▸ **Your goal**
Transcribe every entry word for word.

Excerpts from a dataset
Lemma alarm_byte_stored (v : option Z) (hi : Z) :
  int_to_bcd hi < 2 ^ 7 → (∀ x, v = Some x → 0 <= x <= hi) →
  alarm_field_stored (alarm_byte v) v.
Proof.
  intros Hhi Hv. destruct v as [x|]; cbn [alarm_field_stored alarm_byte]; [|done].
  specialize (Hv x eq_refl). pose proof (int_to_bcd_le x hi Hv) as Hle.
  change IGNORE_LAST_BIT with (Z.ones 7).
  rewrite !land_low_bits by lia.
  split; [done|]. split; [|apply bcd_to_int_int_to_bcd].
  rewrite <- (land_low_bits (int_to_bcd x) 7) by lia.
  rewrite Z.land_spec, Z.ones_spec_high by lia. apply andb_false_r.
Qed.
(** * The urlparse processor of libbeat

    A shallow embedding of [libbeat/processors/urlparse/urlparse.go] and of
    the interfaces it is written against, followed by the properties of its
    execution contract: strict mode (roll back and report), best-effort mode
    (skip and continue), missing fields, and the shape of what is written.

    Go strings are byte strings; they are Rocq [string]s (lists of 8-bit
    [ascii]).  Go maps are finite maps with extensional equality, [gmap].
    A call that mutates its receiver and may fail ([PutValue], [parseField],
    [Run]) becomes a function returning the new state next to the error. *)

From Equations Require Import Equations.
From stdpp Require Import gmap strings list fin_maps.
From Stdlib Require Import ZArith NArith Ascii String.

Set Warnings "-register-all".
Local Open Scope string_scope.

(** ** Go's [strings] package, the part the program relies on *)

Module strings.

(** [s[i:]] *)
Definition from (s : string) (i : nat) : string :=
  String.substring i (String.length s - i) s.

(** [s[:i]] *)
Definition upto (s : string) (i : nat) : string :=
  String.substring 0 i s.

(** [strings.IndexByte(s, c)]; [None] stands for -1. *)
Fixpoint IndexByte (s : string) (c : ascii) : option nat :=
  match s with
  | EmptyString => None
  | String x s' =>
      if Ascii.eqb x c then Some 0
      else match IndexByte s' c with
           | Some i => Some (S i)
           | None => None
           end
  end.

(** [strings.LastIndexByte(s, c)] *)
Fixpoint LastIndexByte (s : string) (c : ascii) : option nat :=
  match s with
  | EmptyString => None
  | String x s' =>
      match LastIndexByte s' c with
      | Some i => Some (S i)
      | None => if Ascii.eqb x c then Some 0 else None
      end
  end.

(** [strings.Index(s, substr)] *)
Definition Index (s substr : string) : option nat := String.index 0 substr s.

(** [strings.Contains(s, substr)] *)
Definition Contains (s substr : string) : bool :=
  match Index s substr with Some _ => true | None => false end.

(** [strings.HasPrefix(s, prefix)] *)
Definition HasPrefix (s prefix : string) : bool := String.prefix prefix s.

(** [strings.HasSuffix(s, suffix)] *)
Definition HasSuffix (s suffix : string) : bool :=
  Nat.leb (String.length suffix) (String.length s) &&
  String.eqb (from s (String.length s - String.length suffix)) suffix.

(** [strings.Count(s, c)] for a one-byte [c] *)
Fixpoint CountByte (s : string) (c : ascii) : nat :=
  match s with
  | EmptyString => 0
  | String x s' => (if Ascii.eqb x c then 1 else 0) + CountByte s' c
  end.

Definition between (lo hi c : ascii) : bool :=
  (N_of_ascii lo <=? N_of_ascii c)%N && (N_of_ascii c <=? N_of_ascii hi)%N.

▸ **Answer below**
Lemma alarm_byte_stored (v : option Z) (hi : Z) :
  int_to_bcd hi < 2 ^ 7 → (∀ x, v = Some x → 0 <= x <= hi) →
  alarm_field_stored (alarm_byte v) v.
Proof.
  intros Hhi Hv. destruct v as [x|]; cbn [alarm_field_stored alarm_byte]; [|done].
  specialize (Hv x eq_refl). pose proof (int_to_bcd_le x hi Hv) as Hle.
  change IGNORE_LAST_BIT with (Z.ones 7).
  rewrite !land_low_bits by lia.
  split; [done|]. split; [|apply bcd_to_int_int_to_bcd].
  rewrite <- (land_low_bits (int_to_bcd x) 7) by lia.
  rewrite Z.land_spec, Z.ones_spec_high by lia. apply andb_false_r.
Qed.
(** * The urlparse processor of libbeat

    A shallow embedding of [libbeat/processors/urlparse/urlparse.go] and of
    the interfaces it is written against, followed by the properties of its
    execution contract: strict mode (roll back and report), best-effort mode
    (skip and continue), missing fields, and the shape of what is written.

    Go strings are byte strings; they are Rocq [string]s (lists of 8-bit
    [ascii]).  Go maps are finite maps with extensional equality, [gmap].
    A call that mutates its receiver and may fail ([PutValue], [parseField],
    [Run]) becomes a function returning the new state next to the error. *)

From Equations Require Import Equations.
From stdpp Require Import gmap strings list fin_maps.
From Stdlib Require Import ZArith NArith Ascii String.

Set Warnings "-register-all".
Local Open Scope string_scope.

(** ** Go's [strings] package, the part the program relies on *)

Module strings.

(** [s[i:]] *)
Definition from (s : string) (i : nat) : string :=
  String.substring i (String.length s - i) s.

(** [s[:i]] *)
Definition upto (s : string) (i : nat) : string :=
  String.substring 0 i s.

(** [strings.IndexByte(s, c)]; [None] stands for -1. *)
Fixpoint IndexByte (s : string) (c : ascii) : option nat :=
  match s with
  | EmptyString => None
  | String x s' =>
      if Ascii.eqb x c then Some 0
      else match IndexByte s' c with
           | Some i => Some (S i)
           | None => None
           end
  end.

(** [strings.LastIndexByte(s, c)] *)
Fixpoint LastIndexByte (s : string) (c : ascii) : option nat :=
  match s with
  | EmptyString => None
  | String x s' =>
      match LastIndexByte s' c with
      | Some i => Some (S i)
      | None => if Ascii.eqb x c then Some 0 else None
      end
  end.

(** [strings.Index(s, substr)] *)
Definition Index (s substr : string) : option nat := String.index 0 substr s.

(** [strings.Contains(s, substr)] *)
Definition Contains (s substr : string) : bool :=
  match Index s substr with Some _ => true | None => false end.

(** [strings.HasPrefix(s, prefix)] *)
Definition HasPrefix (s prefix : string) : bool := String.prefix prefix s.

(** [strings.HasSuffix(s, suffix)] *)
Definition HasSuffix (s suffix : string) : bool :=
  Nat.leb (String.length suffix) (String.length s) &&
  String.eqb (from s (String.length s - String.length suffix)) suffix.

(** [strings.Count(s, c)] for a one-byte [c] *)
Fixpoint CountByte (s : string) (c : ascii) : nat :=
  match s with
  | EmptyString => 0
  | String x s' => (if Ascii.eqb x c then 1 else 0) + CountByte s' c
  end.

Definition between (lo hi c : ascii) : bool :=
  (N_of_ascii lo <=? N_of_ascii c)%N && (N_of_ascii c <=? N_of_ascii hi)%N.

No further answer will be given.